• [Dataset content]
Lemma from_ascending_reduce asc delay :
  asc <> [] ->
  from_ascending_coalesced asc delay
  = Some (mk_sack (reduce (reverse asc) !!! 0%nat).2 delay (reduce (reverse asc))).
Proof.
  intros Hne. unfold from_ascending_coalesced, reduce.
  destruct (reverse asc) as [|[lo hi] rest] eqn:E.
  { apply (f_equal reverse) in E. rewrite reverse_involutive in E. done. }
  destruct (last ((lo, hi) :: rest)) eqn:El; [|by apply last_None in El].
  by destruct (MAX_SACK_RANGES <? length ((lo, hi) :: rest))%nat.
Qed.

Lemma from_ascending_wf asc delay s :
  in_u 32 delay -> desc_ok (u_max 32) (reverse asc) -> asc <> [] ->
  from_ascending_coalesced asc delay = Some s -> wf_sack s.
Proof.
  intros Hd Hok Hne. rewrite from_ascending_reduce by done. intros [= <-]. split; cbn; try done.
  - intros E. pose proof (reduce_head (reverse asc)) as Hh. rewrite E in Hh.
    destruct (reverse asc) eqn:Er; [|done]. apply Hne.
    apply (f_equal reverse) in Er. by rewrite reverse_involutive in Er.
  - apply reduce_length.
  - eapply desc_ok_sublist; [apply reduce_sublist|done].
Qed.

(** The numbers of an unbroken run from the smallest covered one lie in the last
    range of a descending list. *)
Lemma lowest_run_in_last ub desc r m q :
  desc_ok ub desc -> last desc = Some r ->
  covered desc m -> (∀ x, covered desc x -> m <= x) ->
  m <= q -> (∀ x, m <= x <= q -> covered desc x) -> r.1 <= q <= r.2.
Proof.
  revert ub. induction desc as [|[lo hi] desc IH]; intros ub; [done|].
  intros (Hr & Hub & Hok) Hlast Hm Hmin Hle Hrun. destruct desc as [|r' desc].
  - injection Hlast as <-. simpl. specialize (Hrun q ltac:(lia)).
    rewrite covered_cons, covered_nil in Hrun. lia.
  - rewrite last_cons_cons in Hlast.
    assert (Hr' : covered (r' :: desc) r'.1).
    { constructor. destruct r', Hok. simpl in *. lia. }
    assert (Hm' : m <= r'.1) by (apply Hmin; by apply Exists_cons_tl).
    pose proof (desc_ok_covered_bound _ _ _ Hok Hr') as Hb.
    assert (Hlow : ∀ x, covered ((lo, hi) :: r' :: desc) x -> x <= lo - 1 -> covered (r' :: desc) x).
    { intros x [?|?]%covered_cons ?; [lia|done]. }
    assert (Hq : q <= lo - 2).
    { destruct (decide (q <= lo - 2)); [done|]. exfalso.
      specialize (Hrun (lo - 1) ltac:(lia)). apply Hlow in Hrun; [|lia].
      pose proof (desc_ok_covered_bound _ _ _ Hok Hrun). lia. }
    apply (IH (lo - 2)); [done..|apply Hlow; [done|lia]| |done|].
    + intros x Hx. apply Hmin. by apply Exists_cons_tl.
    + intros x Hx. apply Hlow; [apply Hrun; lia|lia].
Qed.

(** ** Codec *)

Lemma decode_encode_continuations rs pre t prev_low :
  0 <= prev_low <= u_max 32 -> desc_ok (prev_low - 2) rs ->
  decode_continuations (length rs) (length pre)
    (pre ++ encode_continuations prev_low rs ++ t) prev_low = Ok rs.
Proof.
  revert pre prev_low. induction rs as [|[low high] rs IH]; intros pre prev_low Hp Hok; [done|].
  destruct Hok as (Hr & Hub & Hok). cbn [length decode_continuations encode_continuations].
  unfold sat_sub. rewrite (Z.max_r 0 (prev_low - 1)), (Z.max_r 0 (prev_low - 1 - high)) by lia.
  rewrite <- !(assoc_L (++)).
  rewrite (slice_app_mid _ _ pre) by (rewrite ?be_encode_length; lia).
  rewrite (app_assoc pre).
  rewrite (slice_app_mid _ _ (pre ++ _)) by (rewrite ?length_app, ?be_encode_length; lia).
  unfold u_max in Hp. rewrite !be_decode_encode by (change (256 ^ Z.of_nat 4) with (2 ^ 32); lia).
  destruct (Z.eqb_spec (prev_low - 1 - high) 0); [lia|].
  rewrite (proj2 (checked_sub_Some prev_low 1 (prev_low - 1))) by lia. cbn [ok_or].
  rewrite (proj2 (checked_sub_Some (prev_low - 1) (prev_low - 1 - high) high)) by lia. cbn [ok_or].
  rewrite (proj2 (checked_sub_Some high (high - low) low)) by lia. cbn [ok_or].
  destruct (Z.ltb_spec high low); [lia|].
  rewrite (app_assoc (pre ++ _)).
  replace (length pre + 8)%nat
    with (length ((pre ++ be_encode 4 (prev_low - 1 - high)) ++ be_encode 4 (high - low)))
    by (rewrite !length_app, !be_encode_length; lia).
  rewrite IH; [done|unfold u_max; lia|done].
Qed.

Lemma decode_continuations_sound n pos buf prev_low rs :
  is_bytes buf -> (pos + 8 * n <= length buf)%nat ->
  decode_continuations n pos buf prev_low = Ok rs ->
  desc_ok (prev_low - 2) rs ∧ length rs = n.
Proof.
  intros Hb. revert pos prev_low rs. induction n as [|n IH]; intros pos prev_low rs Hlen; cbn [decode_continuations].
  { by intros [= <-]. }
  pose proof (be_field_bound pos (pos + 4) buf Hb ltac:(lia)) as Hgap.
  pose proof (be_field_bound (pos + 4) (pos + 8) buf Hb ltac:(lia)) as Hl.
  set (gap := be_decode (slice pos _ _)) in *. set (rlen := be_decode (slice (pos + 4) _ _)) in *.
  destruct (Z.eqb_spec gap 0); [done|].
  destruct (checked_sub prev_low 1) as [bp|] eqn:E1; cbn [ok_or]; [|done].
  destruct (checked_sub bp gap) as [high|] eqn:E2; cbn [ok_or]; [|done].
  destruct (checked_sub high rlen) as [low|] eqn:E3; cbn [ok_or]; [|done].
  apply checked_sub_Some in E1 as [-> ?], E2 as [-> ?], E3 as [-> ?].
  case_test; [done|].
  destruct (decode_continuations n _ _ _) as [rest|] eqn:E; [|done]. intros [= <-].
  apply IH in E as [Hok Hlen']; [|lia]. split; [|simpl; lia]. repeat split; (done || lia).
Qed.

• [Your goal] All that should be written out is the stretch of lines above between the one holding "assert (Hq : q <= lo - 2)." and the one holding "revert pre prev_low.", inclusive, exactly as given.

• [Written solution]
    assert (Hq : q <= lo - 2).
    { destruct (decide (q <= lo - 2)); [done|]. exfalso.
      specialize (Hrun (lo - 1) ltac:(lia)). apply Hlow in Hrun; [|lia].
      pose proof (desc_ok_covered_bound _ _ _ Hok Hrun). lia. }
    apply (IH (lo - 2)); [done..|apply Hlow; [done|lia]| |done|].
    + intros x Hx. apply Hmin. by apply Exists_cons_tl.
    + intros x Hx. apply Hlow; [apply Hrun; lia|lia].
Qed.

(** ** Codec *)

Lemma decode_encode_continuations rs pre t prev_low :
  0 <= prev_low <= u_max 32 -> desc_ok (prev_low - 2) rs ->
  decode_continuations (length rs) (length pre)
    (pre ++ encode_continuations prev_low rs ++ t) prev_low = Ok rs.
Proof.
  revert pre prev_low. induction rs as [|[low high] rs IH]; intros pre prev_low Hp Hok; [done|].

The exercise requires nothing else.